A simple obsessional or an erotomaniac-she wondered which description applied to Marcus Renard. She wondered how he could hide either so well from everyone around him.

Somewhere out in the swamp a bull alligator gave a hoarse roar. Then the shriek of a nutria split the air like a woman's scream. The sound razored along Annie's nerves. She closed her eyes and saw Pam Bichon lying on that floor, moonlight pouring in the window, spilling across her naked corpse. And deep inside her mind, Annie thought she could hear Pam's screams… and the screams of Jennifer Nolan… and the women who had died four years ago at the hands of the Bayou Strangler. Screams of the dead.

"It's cold there, no?"

"Where?"

"In Shadowland."

Goosebumps racing over her flesh, Annie stepped back inside the apartment, closed the doors, and locked them.

"Nice place you got here, 'Toinette."

Heart in her throat, she wheeled around. Fourcade stood just inside the front entry, leaning back against the wall, ankles crossed, hands in the pockets of his old leather jacket.

"What the hell are you doing here?"

"Not much of a lock you got on this door." He shook his head in reproach as he straightened from the wall. "You'd think a cop would know better. Especially a lady cop, no?"

He moved toward her with deceptive laziness. Even halfway across the room Annie could sense the tension in him. She sidestepped slowly, putting the coffee table between them. Her gun was in her duffel bag, which she had abandoned in the entry. Careless.

Her best hope was to get out. And then what? The store had closed at nine. Sos and Fanchon's house was a hundred yards away and they were out dancing just like every other Friday night of the year. Maybe she could get to the Jeep.

"What do you want?" she asked, edging toward the door. Her keys hung on a peg above the light switch. "You want to beat me up, too? You haven't committed your daily quota of sins? You want to get rid of the witness? You should know enough to hire out that kind of job. You'll be the obvious suspect."

He had the nerve to appear amused. "You think I'm the devil now, don'tcha, Toinette?"

Annie broke for the door, grabbed for the keys with one hand, and knocked them to the floor. With the other hand, she grabbed the knob, twisted, pulled. The door didn't budge. Then Fourcade was on her, trapping her, hands planted against the door on either side of her head.

"Running out on me, 'Toinette?"

She could feel his breath on the back of her neck, laced with the scent of whiskey.

"That's not very hospitable, chère," he murmured.
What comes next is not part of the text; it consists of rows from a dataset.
(** * Verification of grafana's plugin TypeScript generator

    Shallow embedding of [pkg/codegen/pluggen.go]: the directory walker
    [CuetsifyPlugins], the import translation [convertImport], the
    module-aware loader [loadInstancesWithThema] and the overlay builder
    [toOverlay], over a model of the parts of Go's [strings],
    [path/filepath] and [io/fs] packages that the code calls. *)

From Stdlib Require Import Ascii String ZArith Lia.
From stdpp Require Import base list gmap strings pretty.

Local Open Scope Z_scope.

(** ** Go strings: byte strings *)

(** A Go [string] is a sequence of bytes: Rocq's [string]. *)

Definition dq : string := String "034"%char "".
Definition nl : string := String "010"%char "".
Definition tab : string := String "009"%char "".

Module strings.

Definition len (s : string) : Z := Z.of_nat (String.length s).

(** [strings.HasPrefix(s, prefix)] *)
Fixpoint HasPrefix (s prefix : string) : bool :=
  match prefix, s with
  | "", _ => true
  | String _ _, "" => false
  | String a p', String b s' => if Ascii.eqb a b then HasPrefix s' p' else false
  end.

(** [strings.Contains(s, substr)] *)
Fixpoint Contains (s substr : string) : bool :=
  HasPrefix s substr ||
  match s with
  | "" => false
  | String _ s' => Contains s' substr
  end.

(** [strings.Index(s, substr)]: the index of the first instance of
    [substr] in [s], or -1. *)
Fixpoint Index (s substr : string) : Z :=
  if HasPrefix s substr then 0
  else match s with
       | "" => -1
       | String _ s' => let i := Index s' substr in
                        if i =? -1 then -1 else i + 1
       end.

(** The slice expression [s[i:]]. *)
Fixpoint sliceFrom (s : string) (i : nat) : string :=
  match i, s with
  | O, _ => s
  | S i', String _ s' => sliceFrom s' i'
  | S _, "" => ""
  end.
She was trembling. And he was enjoying it, the son of a bitch. She willed herself to control the shaking, forced herself to turn and face him.

He stood as close as a lover. "We have so much to talk about. For instance, who sent you to Laveau's that night?"
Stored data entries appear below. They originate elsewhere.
(** * The Magoo WiFi provisioning page (esp32_stt/wifi_portal.h)

    The header holds one constant, [PORTAL_HTML]: an HTML page whose script
    scans for networks ([scanNetworks], GET /scan) and submits credentials
    (the [onsubmit] handler of [configForm], POST /save).  This file embeds
    that script and the part of the markup it acts on:

    - [Js]     the values [response.json()] produces and the JavaScript
               conversions the script applies to them;
    - [Html]   how the browser reads the markup the script assigns to
               [innerHTML];
    - [Portal] the elements of the page, the script's callbacks and the
               events that run them.

    Strings are [string]s holding the UTF-8 encoding of the page's text.

    The script runs in a browser.  Three things that the browser does and
    that are not spelled out below are parameters: the conversion of
    strings to numbers ([StringToNumber]), the digits of numbers that are
    no small integers ([NumberToString]), and the elements made from
    markup that [Html] does not read, with their [value]s and validity
    ([Browser]). *)

From Stdlib Require Import String Ascii List ZArith Bool Lia DecimalString.
Import ListNotations.
Open Scope string_scope.
Set Warnings "-register-all".

(* ================================================================== *)
(** ** JavaScript values *)

Module Js.

(** What [JSON.parse] yields.  A number is a double: [JNum n] when its
    value is the integer [n] (what the scan contract sends for [rssi]; [-0]
    behaves as [0] in all the script does), [JFrac m e] when it is
    [m / 2^e], not an integer. *)
Inductive json : Type :=
| JNull
| JBool (b : bool)
| JNum (n : Z)
| JStr (s : string)
| JArr (elements : list json)
| JObj (members : list (string * json))
| JFrac (m : Z) (e : positive).

(** The result of an expression over parsed JSON: a property that is not
    there reads as [undefined]. *)
Inductive value : Type :=
| Undefined
| Json (j : json).

(** An object's own property.  [JSON.parse] keeps the last of several members
    with one name. *)
Fixpoint get_own (key : string) (members : list (string * json)) : option json :=
  match members with
  | [] => None
  | (k, v) :: rest =>
      match get_own key rest with
      | Some w => Some w
      | None => if String.eqb k key then Some v else None
      end
  end.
Nick watched her face like a hawk. Her reaction was spontaneous-surprise or shock, a touch of confusion.

"What'd you think, 'Toinette? That I was too drunk to figure it out?"

"Figure what out? I don't know what you're talking about."

His mouth twisted in derision. "I'm in this department six months, you never say boo to me. All of a sudden you show up at Laveau's in a pretty skirt, batting your eyelashes. You want in on the Bichon case-"

"I did want in."

"Then there you are on that street. Just happen to be passing by-"

"I was-"

"The hell you were!" he roared, enjoying the way she flinched. He wanted her frightened of him. She had reason to be frightened of him. "You followed me!"

"I did not!"

"Who sent you?"

"No one!"

"You been talking to Kudrow. Did he set it up? I can't believe Renard would go for it. What if I came at him with a gun or a knife? He'd be stupid to take the chance just to ruin me. And he's not stupid."

"No one-"

"On the other hand, maybe that was Kudrow's justice, heh? He has to know Renard is guilty. So Kudrow gets him off to save his own rep. Works it so I kill Renard. Renard is dead and I'm caged up with the red hats in Angola, twenty-five to life."